I can't seem to wrap my head around the types of sums used in probability theory, and here is a classic example. Section 6.1 of this article:
http://en.wikipedia.org/wiki/Expect...ution_taking_only_non-negative_integer_values

The first line of the proof, what is going on here? I know how summation works, except I can't see the relation between the LHS and the RHS

Then the last step, I can't see how the second summation goes away and is just replaced by a j!
I always get confused by this notation but when I understand it intuitively I am much more comfortable.

Thanks

 

[CompuChip]

In the first line of the proof, they are replacing
$$P(X \ge i) = \sum_{j = i}^\infty P(X = j)$$
which is basically just writing out what the inequality sign means (if X is greater than or equal to i, then it is equal to i, or i + 1, or i + 2, etc).

Then they interchange the order of the summation and note that nothing in the summation depends on the summation variable (i) anymore, and they use
$$\sum_{i = 1}^j 1 = 1 + 1 + \cdots + 1 \text{ (j times)} = j$$

 

[rickywaldron]

Thanks, really good response

 

[CompuChip]

In fact, looking at the proof, I would probably put it the other way around, starting from the definition $E[X] = \sum j P(X = j)$. This makes the proof a bit less readable perhaps, the tricks described above seem to come even more from thin air as they do now, but that is quite typical in mathematical proofs, I think.

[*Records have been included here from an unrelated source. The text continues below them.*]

Lemma getitem_each_Raise (l : list string) (indices : list Z) :
  Exists (λ i, i < - Z.of_nat (length l) ∨ Z.of_nat (length l) ≤ i) indices →
  getitem_each l indices = Raise IndexError.
Proof.
  induction 1 as [i indices Hi|i indices _ IH]; simpl.
  - by rewrite py_getitem_Raise.
  - rewrite IH. destruct (py_getitem l i) as [t|e] eqn:Hg; [done|].
    destruct (decide (- Z.of_nat (length l) ≤ i < Z.of_nat (length l)))
      as [Hin|Hout].
    + destruct (py_getitem_Return l i Hin) as (t & Ht & _). congruence.
    + rewrite py_getitem_Raise in Hg by lia. congruence.
Qed.

(** X16: reverse lookup of a list of indices returns the tokens at these
    indices, one per index and in order, when every index is in
    [-size(), size()) (a negative one counting from the end); it raises
    [IndexError] as soon as one index is outside that range; the vocabulary
    is the same after the call. *)
Theorem to_tokens_index_list (v : Vocab) (indices : list Z) :
  (Forall (λ i, - Vocab_len v ≤ i < Vocab_len v) indices →
   ∃ ts, (Vocab_to_tokens v (IndexSeq indices)).1 = Return (TokList ts)
         ∧ Forall2 (λ i t, idx_to_token v !! Z.to_nat (i `mod` Vocab_len v)
                           = Some t) indices ts)
  ∧ (Exists (λ i, i < - Vocab_len v ∨ Vocab_len v ≤ i) indices →
     (Vocab_to_tokens v (IndexSeq indices)).1 = Raise IndexError)
  ∧ (Vocab_to_tokens v (IndexSeq indices)).2 = v.
Proof.
  rewrite to_tokens_IndexSeq. unfold Vocab_len. split_and!; [| |done].
  - intros Hall. destruct (getitem_each_Return _ _ Hall) as (ts & -> & Hts).
    by exists ts.
  - intros Hex. by rewrite getitem_each_Raise.
Qed.

Lemma to_tokens_index_list_witness :
  (∃ ts, (Vocab_to_tokens vocab_aab (IndexSeq [2; -1; 0])).1
         = Return (TokList ts)
         ∧ Forall2 (λ i t, idx_to_token vocab_aab
                             !! Z.to_nat (i `mod` Vocab_len vocab_aab) = Some t)
             [2; -1; 0] ts)
  ∧ (Vocab_to_tokens vocab_aab (IndexSeq [0; 3])).1 = Raise IndexError.
Proof.
  split.
  - apply (proj1 (to_tokens_index_list vocab_aab [2; -1; 0])).
    repeat constructor; by vm_compute.
  - apply (proj1 (proj2 (to_tokens_index_list vocab_aab [0; 3]))).
    apply Exists_cons_tl, Exists_cons_hd. right. by vm_compute.
Defined.

(** ** Size and order of the corpus *)

Lemma occurrences_Permutation l1 l2 t :
  l1 ≡ₚ l2 → occurrences l1 t = occurrences l2 t.
Proof. intros H. unfold occurrences. by rewrite H. Qed.

(** X17: the vocabulary does not depend on the order of the corpus beyond
    the order of its entries: two corpora with the same tokens, each as many
    times, give vocabularies with the same tokens and the same size. *)
Theorem vocab_of_permuted_corpus tokens1 tokens2 min_freq reserved_tokens :
  flatten (default (Tokens1D []) tokens1)
    ≡ₚ flatten (default (Tokens1D []) tokens2) →
  idx_to_token (Vocab_init tokens1 min_freq reserved_tokens)
    ≡ₚ idx_to_token (Vocab_init tokens2 min_freq reserved_tokens)
  ∧ Vocab_len (Vocab_init tokens1 min_freq reserved_tokens)
    = Vocab_len (Vocab_init tokens2 min_freq reserved_tokens).
Proof.
  intros Hp.
  assert (idx_to_token (Vocab_init tokens1 min_freq reserved_tokens)
            ≡ₚ idx_to_token (Vocab_init tokens2 min_freq reserved_tokens))
    as Hperm.
  { rewrite !idx_to_token_init. constructor. apply Permutation_app_head.
    apply NoDup_Permutation; [apply corpus_tokens_NoDup..|].
    intros t. rewrite !corpus_tokens_elem.
    rewrite (occurrences_Permutation _ _ t Hp).
    assert (t ∈ flatten (default (Tokens1D []) tokens1)
            ↔ t ∈ flatten (default (Tokens1D []) tokens2)) as ->; [|done].
    by rewrite Hp. }
  split; [done|]. unfold Vocab_len. by rewrite Hperm.
Qed.

Lemma vocab_of_permuted_corpus_witness :
  Vocab_len (Vocab_init (Some (Tokens1D ["a"; "b"; "a"])) 0 None)
  = Vocab_len (Vocab_init (Some (Tokens2D [["b"]; ["a"; "a"]])) 0 None).
Proof.
  apply vocab_of_permuted_corpus. simpl.
  apply (Permutation_cons_append ["b"; "a"] "a").
Defined.

(** X18: a vocabulary holds at least the unknown token and the reserved
    tokens, and beyond them at most one entry per token of the corpus. *)
Theorem size_bounds tokens min_freq reserved_tokens :
  let flat := flatten (default (Tokens1D []) tokens) in
  let reserved := default [] reserved_tokens in
  1 + Z.of_nat (length reserved)
  ≤ Vocab_len (Vocab_init tokens min_freq reserved_tokens)
  ≤ 1 + Z.of_nat (length reserved) + Z.of_nat (length flat).
Proof.
  intros flat reserved. rewrite Vocab_len_init. fold reserved.
  split; [lia|]. apply Z.add_le_mono_l, Nat2Z.inj_le, submseteq_length.
  apply NoDup_submseteq; [apply corpus_tokens_NoDup|].
  intros t Ht. by apply corpus_tokens_elem in Ht as (? & _).
Qed.

(** ** The encoded corpus *)

Lemma load_corpus_unfold (raw : list string) (max_tokens : Z) :
  let tokens := list_of_str <$> read_time_machine raw in
  let vocab := Vocab_init (Some (Tokens2D tokens)) 0 None in
  load_corpus_time_machine raw max_tokens
  = Return (Idx <$> (if bool_decide (0 < max_tokens)
                     then take (Z.to_nat max_tokens)
                            (token_to_index vocab <$> concat tokens)
                     else token_to_index vocab <$> concat tokens),
            vocab).
Proof.
  intros tokens vocab. unfold load_corpus_time_machine.
  change (tokenize (read_time_machine raw) "char").2
    with (Return (Some tokens) : result (option (list (list string)))).
  cbv beta iota. change (Tokens2D <$> Some tokens) with (Some (Tokens2D tokens)).
  fold vocab.
  change ((λ token, Vocab_getitem vocab (Token token)) <$> concat tokens)
    with ((λ t, Idx (token_to_index vocab t)) <$> concat tokens).
  rewrite (list_fmap_compose (token_to_index vocab) Idx).
  do 2 f_equal. case_bool_decide; [|done].
  unfold py_slice_to. rewrite bool_decide_eq_true_2 by lia.
  by rewrite fmap_take.
Qed.

Lemma char_token_alphabet (c : ascii) :
  is_lower c || Ascii.eqb c space = true → String c EmptyString ∈ alphabet.
Proof.
  destruct c as [[] [] [] [] [] [] [] []]; intros H;
    try (by vm_compute in H); by apply (bool_decide_unpack _).
Qed.

Lemma unk_not_in_alphabet : unk_token ∉ alphabet.
Proof. by apply (bool_decide_unpack _). Qed.

Lemma list_of_str_alphabet (s : string) :
  str_forallb (λ c, is_lower c || Ascii.eqb c space) s = true →
  Forall (λ t, t ∈ alphabet) (list_of_str s).
Proof.
  induction s as [|c s IH]; simpl; [constructor|].
  intros [Hc Hs]%andb_prop. constructor; [by apply char_token_alphabet|auto].
Qed.

Lemma Forall_concat {A} (P : A → Prop) (ls : list (list A)) :
  Forall (Forall P) ls → Forall P (concat ls).
Proof.
  induction 1 as [|l ls Hl _ IH]; simpl; [constructor|].
  by apply Forall_app.
Qed.

(** The character tokens of normalised lines are tokens of [alphabet]. *)
Lemma corpus_chars_alphabet (raw : list string) :
  Forall (λ t, t ∈ alphabet) (concat (list_of_str <$> read_time_machine raw)).
Proof.
  apply Forall_concat. unfold read_time_machine.
  rewrite <- list_fmap_compose. apply Forall_fmap, Forall_forall.
  intros line _. simpl. apply list_of_str_alphabet.
  apply normalize_line_letter_words.
Qed.

(** Where the lookup of a token that the corpus part holds ends. *)
Lemma kept_token_lookup tokens min_freq reserved_tokens (t : string) :
  let flat := flatten (default (Tokens1D []) tokens) in
  let reserved := default [] reserved_tokens in
  let v := Vocab_init tokens min_freq reserved_tokens in
  t ∈ flat →
  min_freq ≤ Z.of_nat (occurrences flat t) →
  t ∉ unk_token :: reserved →
  t ∈ idx_to_token v
  ∧ 1 + Z.of_nat (length reserved) ≤ token_to_index v t < Vocab_len v.
Proof.
  intros flat reserved v Hf Hm Hn.
  assert (t ∈ idx_to_token v) as Hin.
  { unfold v. rewrite idx_to_token_init.
    apply list_elem_of_further, elem_of_app. right.
    by apply corpus_tokens_elem. }
  split; [done|].
  destruct (token_to_index_cases tokens min_freq reserved_tokens t)
    as [(_ & H0 & Hl)|[Hout _]]; [|done].
  destruct (corpus_position tokens min_freq reserved_tokens t _ Hn Hl)
    as [Hle _].
  apply lookup_lt_Some in Hl. fold v in H0, Hl, Hle. fold reserved in Hle.
  unfold Vocab_len. lia.
Qed.

(** X19: whatever the file holds, the vocabulary that the corpus encoder
    builds has at most 28 entries: the unknown token, the 26 letters and the
    space. *)
Theorem load_corpus_vocab_size (raw : list string) (max_tokens : Z) :
  ∃ corpus vocab,
    load_corpus_time_machine raw max_tokens = Return (corpus, vocab)
    ∧ 1 ≤ Vocab_len vocab ≤ 28.
Proof.
  eexists _, _. split; [apply load_corpus_unfold|].
  rewrite Vocab_len_init.
  change (length (default [] (@None (list string)))) with 0%nat.
  match goal with |- context [length (corpus_tokens ?tf ?m ?u)] =>
    assert (length (corpus_tokens tf m u) ≤ length alphabet)%nat as Hle end.
  { apply submseteq_length, NoDup_submseteq; [apply corpus_tokens_NoDup|].
    intros t Ht. apply corpus_tokens_elem in Ht as (Ht & _).
    pose proof (corpus_chars_alphabet raw) as Ha.
    rewrite Forall_forall in Ha. by apply Ha. }
  change (length alphabet) with 27%nat in Hle. lia.
Qed.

Also, if you want to be very rigorous: when dealing with infinite sums it is generally not allowed to interchange the order of the summation without additional restrictions on the summand. So when handing this in as an exercise for a class you would want to elaborate a bit on that, I guess.

 

[ankitnaudy]

@CompuChip Could you please explain how the summation interchanged. I could not get how limits of i changed from infinity to till j. Thanks.